▸ Task directions: Could you reproduce, word for word, everything below from the line containing "if c_noff k <?" down to the line containing "put_lock l (set_lk_locked 0 k) ;;", with both of those lines included and no others?

▸ Recorded information:
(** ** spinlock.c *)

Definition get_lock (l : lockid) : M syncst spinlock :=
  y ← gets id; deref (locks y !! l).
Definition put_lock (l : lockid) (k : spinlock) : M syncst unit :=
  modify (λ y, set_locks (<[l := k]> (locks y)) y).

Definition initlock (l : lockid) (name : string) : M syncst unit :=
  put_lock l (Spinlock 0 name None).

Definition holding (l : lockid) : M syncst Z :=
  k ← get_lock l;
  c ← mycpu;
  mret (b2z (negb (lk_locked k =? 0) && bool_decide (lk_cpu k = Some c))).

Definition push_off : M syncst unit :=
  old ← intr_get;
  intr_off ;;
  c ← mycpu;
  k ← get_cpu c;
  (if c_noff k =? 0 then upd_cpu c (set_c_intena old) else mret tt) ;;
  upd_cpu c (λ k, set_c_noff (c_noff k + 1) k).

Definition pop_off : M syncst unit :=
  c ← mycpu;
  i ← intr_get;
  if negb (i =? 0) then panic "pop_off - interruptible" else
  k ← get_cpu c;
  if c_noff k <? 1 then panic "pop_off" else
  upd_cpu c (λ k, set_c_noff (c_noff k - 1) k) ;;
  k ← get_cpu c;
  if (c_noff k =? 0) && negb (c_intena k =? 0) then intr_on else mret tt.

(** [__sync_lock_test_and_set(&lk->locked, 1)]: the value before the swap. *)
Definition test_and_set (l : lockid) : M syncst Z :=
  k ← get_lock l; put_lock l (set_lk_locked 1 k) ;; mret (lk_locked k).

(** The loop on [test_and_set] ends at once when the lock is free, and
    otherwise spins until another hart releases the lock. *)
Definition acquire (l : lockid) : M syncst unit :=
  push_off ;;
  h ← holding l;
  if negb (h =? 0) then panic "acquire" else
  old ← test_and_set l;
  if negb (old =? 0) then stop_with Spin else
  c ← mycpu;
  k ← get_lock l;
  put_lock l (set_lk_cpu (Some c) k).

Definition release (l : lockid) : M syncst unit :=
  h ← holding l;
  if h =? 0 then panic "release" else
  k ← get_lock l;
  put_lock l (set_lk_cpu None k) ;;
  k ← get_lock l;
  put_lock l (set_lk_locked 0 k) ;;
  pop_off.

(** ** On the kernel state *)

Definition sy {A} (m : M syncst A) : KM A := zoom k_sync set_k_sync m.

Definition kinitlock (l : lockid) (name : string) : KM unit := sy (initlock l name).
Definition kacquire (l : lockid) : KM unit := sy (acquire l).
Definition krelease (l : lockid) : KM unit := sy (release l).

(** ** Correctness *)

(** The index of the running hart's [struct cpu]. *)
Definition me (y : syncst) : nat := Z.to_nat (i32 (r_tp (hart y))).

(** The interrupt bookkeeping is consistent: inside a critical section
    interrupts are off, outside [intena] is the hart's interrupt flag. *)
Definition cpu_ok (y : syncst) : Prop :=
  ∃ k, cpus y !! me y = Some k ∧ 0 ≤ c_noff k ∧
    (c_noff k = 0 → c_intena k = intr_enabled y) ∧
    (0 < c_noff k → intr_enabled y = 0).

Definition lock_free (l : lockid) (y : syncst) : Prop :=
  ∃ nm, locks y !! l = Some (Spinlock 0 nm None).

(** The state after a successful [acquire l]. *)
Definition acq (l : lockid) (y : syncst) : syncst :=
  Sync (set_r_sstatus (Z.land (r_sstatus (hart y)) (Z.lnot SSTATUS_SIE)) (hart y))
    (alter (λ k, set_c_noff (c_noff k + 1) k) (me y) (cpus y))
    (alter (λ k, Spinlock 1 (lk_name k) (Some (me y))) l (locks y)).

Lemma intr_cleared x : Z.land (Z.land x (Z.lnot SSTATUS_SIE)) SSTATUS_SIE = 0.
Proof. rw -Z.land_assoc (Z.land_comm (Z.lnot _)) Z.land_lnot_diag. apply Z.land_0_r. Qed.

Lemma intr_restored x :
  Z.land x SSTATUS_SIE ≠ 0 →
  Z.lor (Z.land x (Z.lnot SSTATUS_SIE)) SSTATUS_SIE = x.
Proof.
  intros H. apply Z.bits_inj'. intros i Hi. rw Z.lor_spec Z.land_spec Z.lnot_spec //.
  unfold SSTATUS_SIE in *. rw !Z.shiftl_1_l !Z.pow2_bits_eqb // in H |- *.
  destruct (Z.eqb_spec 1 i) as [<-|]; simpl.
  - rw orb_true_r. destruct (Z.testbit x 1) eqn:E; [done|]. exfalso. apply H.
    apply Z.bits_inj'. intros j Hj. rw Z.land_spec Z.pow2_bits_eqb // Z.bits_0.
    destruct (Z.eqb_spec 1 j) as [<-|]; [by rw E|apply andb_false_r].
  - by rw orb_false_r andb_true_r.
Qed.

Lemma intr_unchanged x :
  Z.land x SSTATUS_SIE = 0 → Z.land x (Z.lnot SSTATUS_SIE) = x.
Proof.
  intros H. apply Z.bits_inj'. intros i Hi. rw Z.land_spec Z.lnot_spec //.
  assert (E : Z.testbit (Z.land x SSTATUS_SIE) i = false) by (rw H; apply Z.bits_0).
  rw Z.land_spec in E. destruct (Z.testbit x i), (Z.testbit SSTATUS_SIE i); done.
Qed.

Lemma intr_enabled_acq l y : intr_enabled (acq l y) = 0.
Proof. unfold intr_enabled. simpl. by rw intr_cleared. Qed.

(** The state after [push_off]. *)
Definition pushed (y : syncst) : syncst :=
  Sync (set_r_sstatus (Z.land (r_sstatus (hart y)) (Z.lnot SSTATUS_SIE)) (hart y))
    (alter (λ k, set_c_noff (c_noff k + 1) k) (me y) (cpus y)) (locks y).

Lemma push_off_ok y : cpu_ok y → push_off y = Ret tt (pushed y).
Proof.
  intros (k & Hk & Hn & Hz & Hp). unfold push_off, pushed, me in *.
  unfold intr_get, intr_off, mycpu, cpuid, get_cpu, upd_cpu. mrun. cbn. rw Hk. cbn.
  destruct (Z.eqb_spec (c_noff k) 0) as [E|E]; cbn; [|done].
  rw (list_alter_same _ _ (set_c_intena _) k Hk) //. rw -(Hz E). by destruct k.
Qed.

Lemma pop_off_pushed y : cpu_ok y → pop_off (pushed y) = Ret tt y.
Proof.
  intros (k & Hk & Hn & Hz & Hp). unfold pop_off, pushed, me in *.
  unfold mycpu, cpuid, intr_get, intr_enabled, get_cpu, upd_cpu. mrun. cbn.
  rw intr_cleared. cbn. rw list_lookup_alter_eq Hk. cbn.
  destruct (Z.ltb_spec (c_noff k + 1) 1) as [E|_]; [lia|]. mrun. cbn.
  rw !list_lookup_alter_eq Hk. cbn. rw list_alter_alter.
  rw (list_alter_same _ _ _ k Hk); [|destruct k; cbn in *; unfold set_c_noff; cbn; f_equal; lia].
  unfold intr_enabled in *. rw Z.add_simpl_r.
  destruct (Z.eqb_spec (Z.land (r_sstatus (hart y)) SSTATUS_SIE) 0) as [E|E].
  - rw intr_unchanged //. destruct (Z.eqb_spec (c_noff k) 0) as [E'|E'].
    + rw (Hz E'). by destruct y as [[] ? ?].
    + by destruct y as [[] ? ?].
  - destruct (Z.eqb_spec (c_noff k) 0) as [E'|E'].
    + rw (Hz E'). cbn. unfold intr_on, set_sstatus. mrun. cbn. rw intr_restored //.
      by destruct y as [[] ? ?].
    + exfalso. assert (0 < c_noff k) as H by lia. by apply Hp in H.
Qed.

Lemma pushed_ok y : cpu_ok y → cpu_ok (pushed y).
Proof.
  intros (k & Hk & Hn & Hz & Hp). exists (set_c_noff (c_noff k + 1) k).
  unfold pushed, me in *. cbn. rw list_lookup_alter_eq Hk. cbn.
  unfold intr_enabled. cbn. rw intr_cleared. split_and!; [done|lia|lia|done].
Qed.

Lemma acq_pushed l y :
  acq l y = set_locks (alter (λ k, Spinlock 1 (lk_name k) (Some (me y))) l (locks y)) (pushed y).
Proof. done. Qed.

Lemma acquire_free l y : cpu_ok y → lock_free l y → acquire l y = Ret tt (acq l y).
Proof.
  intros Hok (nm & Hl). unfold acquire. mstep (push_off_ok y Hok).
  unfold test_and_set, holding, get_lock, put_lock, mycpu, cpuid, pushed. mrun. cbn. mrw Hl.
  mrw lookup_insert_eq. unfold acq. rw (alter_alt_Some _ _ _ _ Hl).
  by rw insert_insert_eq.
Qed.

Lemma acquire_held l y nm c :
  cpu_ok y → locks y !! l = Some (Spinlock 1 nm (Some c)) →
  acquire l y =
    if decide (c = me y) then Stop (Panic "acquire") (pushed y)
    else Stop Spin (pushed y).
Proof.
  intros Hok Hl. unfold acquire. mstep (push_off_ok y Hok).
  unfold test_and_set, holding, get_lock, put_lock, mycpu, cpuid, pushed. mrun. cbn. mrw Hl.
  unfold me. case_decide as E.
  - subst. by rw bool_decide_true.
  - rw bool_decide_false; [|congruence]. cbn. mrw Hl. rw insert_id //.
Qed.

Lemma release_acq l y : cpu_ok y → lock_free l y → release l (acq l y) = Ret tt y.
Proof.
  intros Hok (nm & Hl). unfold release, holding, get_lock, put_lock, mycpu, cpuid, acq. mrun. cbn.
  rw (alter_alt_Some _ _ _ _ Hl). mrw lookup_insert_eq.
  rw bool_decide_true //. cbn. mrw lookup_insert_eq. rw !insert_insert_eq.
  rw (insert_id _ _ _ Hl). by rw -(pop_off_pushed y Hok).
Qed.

▸ Finished exercise:
  if c_noff k <? 1 then panic "pop_off" else
  upd_cpu c (λ k, set_c_noff (c_noff k - 1) k) ;;
  k ← get_cpu c;
  if (c_noff k =? 0) && negb (c_intena k =? 0) then intr_on else mret tt.

(** [__sync_lock_test_and_set(&lk->locked, 1)]: the value before the swap. *)
Definition test_and_set (l : lockid) : M syncst Z :=
  k ← get_lock l; put_lock l (set_lk_locked 1 k) ;; mret (lk_locked k).

(** The loop on [test_and_set] ends at once when the lock is free, and
    otherwise spins until another hart releases the lock. *)
Definition acquire (l : lockid) : M syncst unit :=
  push_off ;;
  h ← holding l;
  if negb (h =? 0) then panic "acquire" else
  old ← test_and_set l;
  if negb (old =? 0) then stop_with Spin else
  c ← mycpu;
  k ← get_lock l;
  put_lock l (set_lk_cpu (Some c) k).

Definition release (l : lockid) : M syncst unit :=
  h ← holding l;
  if h =? 0 then panic "release" else
  k ← get_lock l;
  put_lock l (set_lk_cpu None k) ;;
  k ← get_lock l;
  put_lock l (set_lk_locked 0 k) ;;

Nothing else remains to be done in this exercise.